Взмахом руки Алексей отпустил склонившегося перед ним Виллима Монса, несостоявшегося в этом моменте истории любовника императрицы, супруги «папеньки». Стрелецкий кафтан подполковника пропитался пылью насквозь, дни стояли жаркие, все же по григорианскому календарю уже закончилась первая декада мая.
«А ведь старший Балк своего младшего братца готов был укокошить, только дорога для его шурина оказалась дальняя, не успел прирезать родственничка — события завертелись ранним утром, а уже ночь наступила. Резко действовал, да и не задним числом оформил — гонца сразу же арестовали и князю-кесарю с потрохами выдали. А письмецо его сюда привезли, дабы оно свидетельством измены послужило.
Да, расчет имеется — лучше непутевого братца сдать, чем род погубить и карьеру подрезать на взлете. А так заветный чин генерал-аншефа совсем рядом, остановит „папашу“ с его гвардией, и один шаг до фельдмаршала останется. Все же хоть и обрусели Балки, но немецкая прагматичность чувствуется, впрочем, как и Монсов».
Алексей налил себе взвара из сухофруктов — в этом времени они имелись в достатке, отпил из кружки. Задумался, рассчитывая варианты — события завертелись, и он чувствовал, что скоро наступит кульминация. Из Волока Ламского прискакал князь Григорий Волконский — сказать, что он был взбешен предательством родственника, маловато выйдет. Князь поклялся родовой честью, что сам убьет выродка, как только он в его руках окажется. И пришлось тут же успокаивать рюриковича, клятвенно пообещав, что никакой опалы на род накладывать не станет, наоборот, все достойные будут награждены, причем по-царски.

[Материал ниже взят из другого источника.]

Lemma lex_string_lt s a b : lex_string s = Some (a, b) → (length b < length s)%nat.
Proof.
  revert a b. induction s as [s IH] using (induction_ltof1 _ length). unfold ltof in IH. intros a b.
  assert (∀ p s', (length s' < length s)%nat → prepend p <$> lex_string s' = Some (a, b) → (length b < length s)%nat) as Hpre.
  { intros p s' Hl H. destruct (lex_string s') as [[a' b']|] eqn:E; [|done]. injection H as <- <-. specialize (IH _ Hl _ _ E). lia. }
  destruct s as [|c s]; [done|]. cbn [lex_string]. case_decide; [intros [= <- <-]; simpl; lia|].
  case_decide; [|case_decide; [done|apply Hpre; simpl; lia]]. destruct s as [|e s]; [done|]. cbn beta iota.
  destruct (simple_escape e); [apply Hpre; simpl; lia|]. case_decide; [|done].
  destruct s as [|h1 [|h2 [|h3 [|h4 s]]]]; try done. cbn beta iota.
  destruct (_ && hex_digit_in h4); [apply Hpre; simpl; lia|done].
Qed.

Lemma span_digits_split s a b : span_digits s = (a, b) → s = a ++ b.
Proof.
  revert a b. induction s as [|c s IH]; simpl; intros a b; [by intros [= <- <-]|].
  destruct (digit c); [|by intros [= <- <-]]. destruct (span_digits s) as [a' b']. intros [= <- <-]. simpl. f_equal. by apply IH.
Qed.
Lemma digits1_split s a b : digits1 s = Some (a, b) → s = a ++ b ∧ a ≠ [].
Proof.
  destruct s as [|c s]; [done|]. unfold digits1. destruct (digit c) eqn:Hc; [|done]. intros H. apply (inj Some) in H.
  split; [by apply span_digits_split|]. simpl in H. rewrite Hc in H. destruct (span_digits s). by injection H as <- <-.
Qed.
Lemma prepend_digits1_split p s a b : prepend p <$> digits1 s = Some (a, b) → p ++ s = a ++ b.
Proof. destruct (digits1 s) as [[a' b']|] eqn:E; [|done]. intros [= <- <-]. apply digits1_split in E as [-> _]. simpl. by rewrite (assoc_L (++)). Qed.
Lemma lex_unsigned_split s a b : lex_unsigned s = Some (a, b) → s = a ++ b ∧ a ≠ [].
Proof.
  unfold lex_unsigned. intros ([i s1] & Hi & H)%bind_Some. apply bind_Some in H as ([f s2] & Hf & H).
  apply bind_Some in H as ([e s3] & He & [= <- <-]).
  assert (s = i ++ s1 ∧ i ≠ []) as [-> Hne].
  { destruct s as [|c s]; [done|]. simpl in Hi. case_decide; [by simplify_eq|by apply (digits1_split (c :: s))]. }
  assert (s1 = f ++ s2) as ->.
  { destruct s1 as [|c s1]; simpl in Hf; [by simplify_eq|]. case_decide; [by apply prepend_digits1_split in Hf|by simplify_eq]. }
  assert (s2 = e ++ s3) as ->.
  { destruct s2 as [|c s2]; simpl in He; [by simplify_eq|]. destruct (is_exp c); [|by simplify_eq]. destruct s2 as [|d s2]; [done|].
    case_decide; by apply prepend_digits1_split in He. }
  split; [by rewrite <- !(assoc_L (++))|]. by destruct i.
Qed.
Lemma lex_number_lt s a b : lex_number s = Some (a, b) → (length b < length s)%nat.
Proof.
  destruct s as [|c s]; [done|]. unfold lex_number. case_decide.
  - destruct (lex_unsigned s) as [[a' b']|] eqn:E; [|done]. intros [= <- <-]. apply lex_unsigned_split in E as [-> _].
    simpl. rewrite length_app. lia.
  - intros [E Hne]%lex_unsigned_split. rewrite E, length_app. destruct a; [done|simpl; lia].
Qed.

Lemma CutPrefix_le s p r : CutPrefix s p = Some r → (length r ≤ length s)%nat.
Proof. intros ->%CutPrefix_Some. rewrite length_app. lia. Qed.

(** What follows a value is shorter. *)
Lemma parse_shrinks f :
  (∀ d s v r, parse_value f d s = Some (v, r) → (length r < length s)%nat)
  ∧ (∀ d s l r, parse_members f d s = Some (l, r) → (length r < length s)%nat)
  ∧ (∀ d s l r, parse_elements f d s = Some (l, r) → (length r < length s)%nat).
Proof.
  induction f as [|f (IHv & IHm & IHe)]; [done|]. split_and!; intros d s.
  - intros v r. cbn [parse_value]. destruct (skip_spaces s) as [|c s'] eqn:Es; [done|]. apply skip_spaces_lt in Es.
    intros H. enough (length r < length (c :: s'))%nat by (simpl in *; lia). revert H.
    case_decide; [case_decide; [|done]|].
    { destruct (skip_spaces s') as [|e r'] eqn:Es'; [done|]. apply skip_spaces_lt in Es'. case_decide; [intros [= <- <-]; simpl; lia|].
      intros ([l r''] & Hx%IHm & [= <- <-])%bind_Some. simpl. lia. }
    case_decide; [case_decide; [|done]|].
    { destruct (skip_spaces s') as [|e r'] eqn:Es'; [done|]. apply skip_spaces_lt in Es'. case_decide; [intros [= <- <-]; simpl; lia|].
      intros ([l r''] & Hx%IHe & [= <- <-])%bind_Some. simpl. lia. }
    case_decide; [intros ([raw r''] & Hx%lex_string_lt & [= <- <-])%bind_Some; simpl; lia|].
    do 3 (case_decide; [intros (r'' & Hx%CutPrefix_le & [= <- <-])%bind_Some; simpl; lia|]).
    intros ([t r''] & Hx%lex_number_lt & [= <- <-])%bind_Some. done.
  - intros l r. cbn [parse_members]. destruct (skip_spaces s) as [|q s1] eqn:E1; [done|]. apply skip_spaces_lt in E1.
    case_decide; [|done]. intros ([k s2] & E2%lex_string_lt & Hk)%bind_Some. revert Hk.
    destruct (skip_spaces s2) as [|c s3] eqn:E3; [done|]. apply skip_spaces_lt in E3. case_decide; [|done].
    intros ([v s4] & E4%IHv & Hv)%bind_Some. revert Hv. destruct (skip_spaces s4) as [|e s5] eqn:E5; [done|]. apply skip_spaces_lt in E5.
    case_decide; [intros ([l' r'] & E6%IHm & [= <- <-])%bind_Some; lia|]. case_decide; [|done]. intros [= <- <-]. lia.
  - intros l r. cbn [parse_elements]. intros ([v s1] & E1%IHv & Hv)%bind_Some. revert Hv.
    destruct (skip_spaces s1) as [|e s2] eqn:E2; [done|]. apply skip_spaces_lt in E2.
    case_decide; [intros ([l' r'] & E6%IHe & [= <- <-])%bind_Some; lia|]. case_decide; [|done]. intros [= <- <-]. lia.
Qed.

(** More fuel than the length asks for changes nothing. *)
Lemma parse_fuel f : ∀ f',
  (∀ d s, (2 * length s < f)%nat → (2 * length s < f')%nat → parse_value f d s = parse_value f' d s)
  ∧ (∀ d s, (2 * length s + 1 < f)%nat → (2 * length s + 1 < f')%nat → parse_members f d s = parse_members f' d s)
  ∧ (∀ d s, (2 * length s + 1 < f)%nat → (2 * length s + 1 < f')%nat → parse_elements f d s = parse_elements f' d s).
Proof.
  induction f as [|f IH]; intros f'; [split_and!; intros; lia|]. destruct f' as [|f']; [split_and!; intros; lia|].
  destruct (IH f') as (IHv & IHm & IHe). clear IH. destruct (parse_shrinks f') as (Sv & _ & _).
  split_and!; intros d s Hf Hf'.
  - cbn [parse_value]. destruct (skip_spaces s) as [|c s'] eqn:Es; [done|]. apply skip_spaces_lt in Es.
    rewrite IHm by lia. by rewrite IHe by lia.
  - cbn [parse_members]. destruct (skip_spaces s) as [|q s1] eqn:E1; [done|]. apply skip_spaces_lt in E1.
    case_decide; [|done]. destruct (lex_string s1) as [[k s2]|] eqn:E2; [|done]. apply lex_string_lt in E2. cbn [mbind option_bind].
    destruct (skip_spaces s2) as [|c s3] eqn:E3; [done|]. apply skip_spaces_lt in E3. case_decide; [|done].
    rewrite IHv by lia. destruct (parse_value f' d s3) as [[v s4]|] eqn:E4; [|done]. apply Sv in E4. cbn [mbind option_bind].
    destruct (skip_spaces s4) as [|e s5] eqn:E5; [done|]. apply skip_spaces_lt in E5. by rewrite IHm by lia.
  - cbn [parse_elements]. rewrite IHv by lia. destruct (parse_value f' d s) as [[v s1]|] eqn:E1; [|done]. apply Sv in E1. cbn [mbind option_bind].
    destruct (skip_spaces s1) as [|e s2] eqn:E2; [done|]. apply skip_spaces_lt in E2. by rewrite IHe by lia.
Qed.

Lemma parse_value_fuel f d s : (2 * length s < f)%nat → parse_value f d s = parse_value (2 * length s + 1) d s.
Proof. intros Hf. apply parse_fuel; lia. Qed.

Алексей взял из коробки папиросу, подкурил от горевшей свечи. Курил он тайком, только оставшись в одиночестве. Тщательно выполняя все возложенные на него, как московского царя, освященные вековыми традициями, обязанности, приходилось скрывать дурные привычки, чтобы не давать верноподданным скверного примера. Даже здесь, вдалеке от Кремля, он прилюдно соблюдал все молитвенные правила и уже дважды отстоял церковную службу в местном храме.
Ничего тут не поделаешь, недаром еще древние говорили — «положение обязывает»!
Все эти месяцы он старательно демонстрировал благочестие в народном понимании — молился, двигался неспешно, ездил в карете, стараясь избегать верховой езды прилюдно. А еще постоянно общался с боярами, купечеством, выборными людьми — реформы предполагались масштабные, а потому их было нужно продумать и просчитать все варианты. И замечал как растет его популярность — в глазах падавших на колени посадских и крестьян, он видел искреннюю любовь и почитание, и прекрасно понимал, что народ связывает с ним яростную надежду на лучшую жизнь.
И раз выпала такая возможность, то грех ее было упускать. Уже сейчас стало ясно, что перспективы у крепостного рабства не будет — никто не будет торговать мужиками и девками по цене певчей канарейки. Не будут крестьяне собственностью помещиков и предметом купли-продажи, а лишь платят им деньгами, трудом или продуктами за пользование землей, причем по твердо установленному окладу долей от подушной подати.
И все — никаких девок в баньку для недорослей, али порок на конюшне тех несчастных, чья вина заключается в том, что не проспавшемуся помещику или зловредной барыне не понравилась бородатая морда. Да и наказывать не в воле помещика, а по мирскому суду — именно с такого низового правосудия и идет уважение к закону, а не с наспех написанных полупьяным царем бумажек, за неисполнение которых идет страшное наказание.
Ведь смех и грех — если царю Петру нравится прокисший сыр с плесенью, то зачем других принуждать к его поеданию под страхом наказания, или заставлять безмерно пить на пирах?!
Алексей подошел к полке, взял золотые монетки — первые двух рублевики, отчеканенные пробной партией на Красном Монетном Дворе в Китай-городе. Если раньше они были на манер дукатов, с высочайшей пробой золота, то теперь, по своему обыкновению, Петр схитрил. Вес монеты остался неизменным. Зато доля золота значительно уменьшилась — до семидесяти пяти долей, вместо высшей 95-й пробы (в золотнике 96 долей).
Произошла та же история, что и с серебряными монетами, что из «добрых» превратились в «худые». И этот процесс порчи монеты государством закономерен — длительная война и непродуманные реформы с реорганизациями, вкупе с небывалым казнокрадством, вытягивали все соки из обнищавшего населения, разоряя страну. Деньги зачастую выбрасывались на ветер — чего стоит спешная постройка кораблей из сырого, совершенно не просушенного леса. Новые фрегаты служили несколько лет, и сгнивали. Да еще зимой их оставляли во льду, не вытаскивая на берег, что приводило к серьезным затратам на бесконечный ремонт.